Today I learned about Twitterise, a Twitter Marketing tool that let’s you schedule messages for future publication, for sending out press releases, or advertsing messages.
It completely misses the point.
Here’s what their website says:
Twittertise allows you to advertise on Twitter and track the success of branded communications with your customers.
Using Twittertise you can schedule your communications on Twitter and using URL tracking technology measure the effectiveness of your traffic driving techniques on the platform.

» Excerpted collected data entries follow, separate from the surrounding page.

Definition PutUvarint (x : Z) : bytes := put_loop 9 x.

Definition MaxVarintLen64 : Z := 10.

(** [binary.Uvarint]: the value and the bytes read; 0 for a short buffer, negative for
    overflow. *)
Fixpoint uvarint_loop (buf : bytes) (i x s : Z) : Z * Z :=
  match buf with
  | [] => (0, 0)
  | b :: buf =>
      if bool_decide (i = MaxVarintLen64) then (0, - (i + 1))
      else if bool_decide (b2z b < 128) then
        if bool_decide (i = MaxVarintLen64 - 1 /\ 1 < b2z b) then (0, - (i + 1))
        else (Z.lor x (u64 (Z.shiftl (b2z b) s)), i + 1)
      else uvarint_loop buf (i + 1)
             (Z.lor x (u64 (Z.shiftl (Z.land (b2z b) 127) s))) (s + 7)
  end.

Definition Uvarint (buf : bytes) : Z * Z := uvarint_loop buf 0 0 0.

(** [sizeVarint]: shift right by seven until nothing is left. *)
Fixpoint sizeVarint_loop (fuel : nat) (x n : Z) : Z :=
  match fuel with
  | O => n
  | S fuel =>
      let n := n + 1 in
      let x := Z.shiftr x 7 in
      if bool_decide (x = 0) then n else sizeVarint_loop fuel x n
  end.

Definition sizeVarint (x : Z) : Z := sizeVarint_loop 10 x 0.

Definition is_u64 (x : Z) : Prop := 0 <= x < 2 ^ 64.
Definition is_u32 (x : Z) : Prop := 0 <= x < 2 ^ 32.

Lemma cont_byte x :
  b2z (z2b (Z.lor (u8 x) 128)) = 128 + x mod 128 /\
  Z.land (b2z (z2b (Z.lor (u8 x) 128))) 127 = x mod 128.
Proof.
  assert (forall b, b2z (z2b (Z.lor (b2z b) 128)) = 128 + b2z b mod 128 /\
    Z.land (b2z (z2b (Z.lor (b2z b) 128))) 127 = b2z b mod 128) as H
    by (intros []; split; reflexivity).
  specialize (H (z2b x)). rewrite (b2z_z2b x) in H. change (x mod 256) with (u8 x) in H.
  replace (x mod 128) with (u8 x mod 128); [done|].
  unfold wrap. change (2 ^ 8) with (128 * 2).
  rewrite Z.rem_mul_r by lia. rewrite Z.mul_comm, Z.mod_add by lia. apply Zmod_mod.
Qed.

Lemma put_loop_length fuel x : 1 <= len (put_loop fuel x) <= Z.of_nat fuel + 1.
Proof.
  revert x. induction fuel as [|fuel IH]; intros x; simpl; [done|].
  case_bool_decide; [|unfold len; simpl; lia].
  specialize (IH (Z.shiftr x 7)). unfold len in *. simpl length. lia.
Qed.

Lemma PutUvarint_length x : 1 <= len (PutUvarint x) <= 10.
Proof. apply (put_loop_length 9). Qed.

Lemma uvarint_put fuel i x v rest :
  0 <= i -> i + Z.of_nat fuel = 9 -> 0 <= v -> v * 2 ^ (7 * i) < 2 ^ 64 ->
  0 <= x < 2 ^ (7 * i) ->
  uvarint_loop (put_loop fuel v ++ rest) i x (7 * i)
  = (x + v * 2 ^ (7 * i), i + len (put_loop fuel v)).
Proof.
  revert i x v. induction fuel as [|fuel IH]; intros i x v Hi Hf Hv Hlt Hx.
  { assert (i = 9) as -> by lia. change (2 ^ (7 * 9)) with (2 ^ 63) in *.
    assert (v < 2) as Hv2 by lia. cbn [put_loop app uvarint_loop].
    rewrite b2z_z2b, (Z.mod_small v) by lia.
    unfold MaxVarintLen64. rewrite bool_decide_eq_false_2 by lia.
    rewrite bool_decide_eq_true_2 by lia. rewrite bool_decide_eq_false_2 by lia.
    rewrite wrap_small; [|rewrite Z.shiftl_mul_pow2 by lia; lia].
    rewrite Z.lor_comm, lor_shiftl_add by lia. f_equal; lia. }
  assert (0 < 2 ^ (7 * i)) as HP by lia.
  cbn [put_loop]. case_bool_decide as Hge; cbn [app uvarint_loop].
  - unfold MaxVarintLen64. rewrite bool_decide_eq_false_2 by lia.
    destruct (cont_byte v) as [-> ->].
    rewrite bool_decide_eq_false_2 by (pose proof (Z.mod_pos_bound v 128); lia).
    pose proof (Z.div_mod v 128 ltac:(lia)) as Hdm.
    pose proof (Z.mod_pos_bound v 128 ltac:(lia)) as Hm.
    rewrite wrap_small; [|rewrite Z.shiftl_mul_pow2 by lia; nia].
    rewrite Z.lor_comm, lor_shiftl_add by lia.
    rewrite Z.shiftr_div_pow2 by lia. change (2 ^ 7) with 128.
    assert (2 ^ (7 * (i + 1)) = 128 * 2 ^ (7 * i)) as HP1.
    { replace (7 * (i + 1)) with (7 + 7 * i) by lia. rewrite Z.pow_add_r by lia. done. }
    replace (7 * i + 7) with (7 * (i + 1)) by lia.
    rewrite IH; [|lia|lia|apply Z.div_pos; lia|rewrite HP1; nia|rewrite HP1; nia].
    rewrite HP1. f_equal; [nia|]. unfold len. simpl length. lia.
  - rewrite b2z_z2b, (Z.mod_small v) by lia.
    unfold MaxVarintLen64. rewrite bool_decide_eq_false_2 by lia.
    rewrite bool_decide_eq_true_2 by lia. rewrite bool_decide_eq_false_2 by lia.
    rewrite wrap_small; [|rewrite Z.shiftl_mul_pow2 by lia; lia].
    rewrite Z.lor_comm, lor_shiftl_add by lia. f_equal; lia.
Qed.

Lemma Uvarint_Put x rest :
  is_u64 x -> Uvarint (PutUvarint x ++ rest) = (x, len (PutUvarint x)).
Proof.
  intros Hx. unfold is_u64 in Hx. unfold Uvarint, PutUvarint.
  rewrite (uvarint_put 9 0); [f_equal; lia|lia..].
Qed.

Lemma sizeVarint_put fuel x n :
  0 <= x < 2 ^ (7 * Z.of_nat (S fuel)) ->
  sizeVarint_loop (S fuel) x n = n + len (put_loop fuel x).
Proof.
  revert x n. induction fuel as [|fuel IH]; intros x n Hx.
  - cbn [sizeVarint_loop put_loop]. rewrite Z.shiftr_div_pow2 by lia.
    change (7 * Z.of_nat 1) with 7 in Hx.
    rewrite Z.div_small by lia. by rewrite bool_decide_eq_true_2.
  - remember (S fuel) as f. cbn [sizeVarint_loop]. subst f. cbn [put_loop].
    rewrite Z.shiftr_div_pow2 by lia. change (2 ^ 7) with 128.
    case_bool_decide as H0.
    + rewrite bool_decide_eq_false_2; [done|].
      intros Hge. pose proof (Z.div_mod x 128). pose proof (Z.mod_pos_bound x 128). lia.
    + rewrite bool_decide_eq_true_2.
      2: { destruct (decide (x < 128)); [|lia]. rewrite Z.div_small in H0; lia. }
      rewrite IH; [unfold len; simpl length; lia|].
      replace (7 * Z.of_nat (S (S fuel))) with (7 + 7 * Z.of_nat (S fuel)) in Hx by lia.
      rewrite Z.pow_add_r in Hx by lia. change (2 ^ 7) with 128 in Hx.
      split; [apply Z.div_pos; lia|apply Z.div_lt_upper_bound; lia].
Qed.

Lemma sizeVarint_length x : is_u64 x -> sizeVarint x = len (PutUvarint x).
Proof. intros H. apply (sizeVarint_put 9). unfold is_u64 in H. simpl. lia. Qed.

Arguments PutUvarint : simpl never.
Arguments Uvarint : simpl never.
Arguments sizeVarint : simpl never.

(** ** Writing into a preallocated buffer *)

(** Storing [bs] at [buf[i:]] byte by byte: an index past the end panics. *)
Definition store_at (buf : bytes) (i : Z) (bs : bytes) : option bytes :=
  if bool_decide (0 <= i /\ i + len bs <= len buf)
  then Some (take (Z.to_nat i) buf ++ bs ++ drop (Z.to_nat i + length bs) buf)
  else None.

(** [copy(buf[i:], src)]: the buffer and the number of bytes copied. *)
Definition copy_at (buf : bytes) (i : Z) (src : bytes) : option (bytes * Z) :=
  if bool_decide (0 <= i <= len buf) then
    let n := Z.min (len buf - i) (len src) in
    b ← store_at buf i (take (Z.to_nat n) src);
    Some (b, n)
  else None.

Lemma store_at_app (a old c bs : bytes) :
  length old = length bs -> store_at (a ++ old ++ c) (len a) bs = Some (a ++ bs ++ c).
Proof.
  intros Hl. unfold store_at.
  rewrite bool_decide_eq_true_2 by (rewrite !len_app; unfold len; lia).
  unfold len. rewrite Nat2Z.id, take_app_length, <- Hl, drop_app, drop_ge by lia.
  replace (length a + length old - length a)%nat with (length old) by lia.
  by rewrite drop_app_length.
Qed.

Lemma store_at_0 (old c bs : bytes) :
  length old = length bs -> store_at (old ++ c) 0 bs = Some (bs ++ c).
Proof. apply (store_at_app []). Qed.

Lemma copy_at_app (a old c bs : bytes) :
  length old = length bs -> copy_at (a ++ old ++ c) (len a) bs = Some (a ++ bs ++ c, len bs).
Proof.
  intros Hl. unfold copy_at.
  rewrite bool_decide_eq_true_2 by (rewrite !len_app; unfold len; lia).
  replace (Z.min _ _) with (len bs) by (rewrite !len_app; unfold len; lia).
  cbv zeta. rewrite to_nat_len, firstn_all.
  by rewrite store_at_app.
Qed.

(** ** [ValueStruct] (y/iterator.go) *)

(** [Value] is [None] for Go's nil slice: lookups tell a missing key from an empty value by
    it. *)
Record ValueStruct : Type := mkVS {
  Meta : byte;
  UserMeta : byte;
  ExpiresAt : Z;
  Value : option bytes;
  Version : Z
}.

#[export] Instance ValueStruct_eq_decision : EqDecision ValueStruct.
Proof. solve_decision. Defined.

(** The bytes of a slice, nil or not. *)
Definition vbytes (v : option bytes) : bytes := default [] v.

(** [SafeCopy] (y.go): the copy is never nil. *)
Definition SafeCopy (a : bytes) (src : option bytes) : option bytes := Some (take 0 a ++ vbytes src).

Definition vs_zero : ValueStruct := mkVS x00 x00 0 None 0.

Definition EncodedSize (v : ValueStruct) : Z :=
  let sz := len (vbytes (Value v)) + 2 in
  let enc := sizeVarint (ExpiresAt v) in
  u32 (sz + enc).

Definition EncodeTo (v : ValueStruct) : bytes :=
  [Meta v; UserMeta v] ++ PutUvarint (ExpiresAt v) ++ vbytes (Value v).

Definition Encode (v : ValueStruct) (b : bytes) : option (bytes * Z) :=
  b ← store_at b 0 [Meta v];
  b ← store_at b 1 [UserMeta v];
  let enc := PutUvarint (ExpiresAt v) in
  let sz := len enc in
  b ← store_at b 2 enc;
  '(b, n) ← copy_at b (2 + sz) (vbytes (Value v));
  Some (b, u32 (2 + sz + n)).

(** [Decode] overwrites every field but [Version]. *)
Definition Decode (v : ValueStruct) (b : bytes) : option ValueStruct :=
  meta ← b !! 0%nat;
  userMeta ← b !! 1%nat;
  b2 ← slice_from b 2;
  let '(expiresAt, sz) := Uvarint b2 in
  value ← slice_from b (2 + sz);
  Some (mkVS meta userMeta expiresAt (Some value) (Version v)).

Lemma EncodeTo_size v :
  is_u64 (ExpiresAt v) -> len (EncodeTo v) = len (vbytes (Value v)) + 2 + sizeVarint (ExpiresAt v).
Proof.
  intros H. rewrite sizeVarint_length by done. unfold EncodeTo. rewrite !len_app.
  unfold len. simpl. lia.
Qed.

Lemma EncodedSize_EncodeTo v :
  is_u64 (ExpiresAt v) -> EncodedSize v = u32 (len (EncodeTo v)).
Proof. intros H. unfold EncodedSize. by rewrite EncodeTo_size. Qed.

So, what’s wrong with this message? Well, let’s pull it apart, shall we:
- “Twittertise allows you to advertise on Twitter” – They’ve got it wrong from the first sentence. Anyone who thinks Twitter is a vehicle for advertising doesn’t get it. Advertising does not belong here.
- “track the success of branded communications” – This phrase just feels slimey. The reason a brand would use Twitter shouldn’t be to track success, it should be to make connections with people. And what exactly does “branded communications” mean anymore anyway.
- “with your customers” – Twitter is a place for humans to talk to other humans. Start thinking of Twitter as a vehicle for “customers”, and you’re bound to turn them off.
Now on to paragraph 2:
- “Using Twittertise you can schedule your communications on Twitter” – Scheduling communications? So Twitterise is suggesting you should send out messages when you’re not online? Which, to me, sounds like spamming.
- “measure the effectiveness of your traffic driving techniques” – Wrong wrong wrong! You should never be posting tweets to drive traffic. And who even talks like this?
Now don’t get me wrong here. I use Twitter to announce news and offers on my site. I’ve got Twitter search feeds set up so that I can be alerted if you’re talking about me. I’m finding it to be an incredibly cool tool to keep in touch with customers, friends, and people I admire.
I’d recommend that big brands do the same. There are definitly good reasons for joining twitter.
But like any other social media tool, the 1.0 approach doesn’t work. It’s not about spamming. It’s not about measuring and tracking. It’s certainly not about driving traffic. It’s about real, human connection. It’s about conversation, individuality, personality.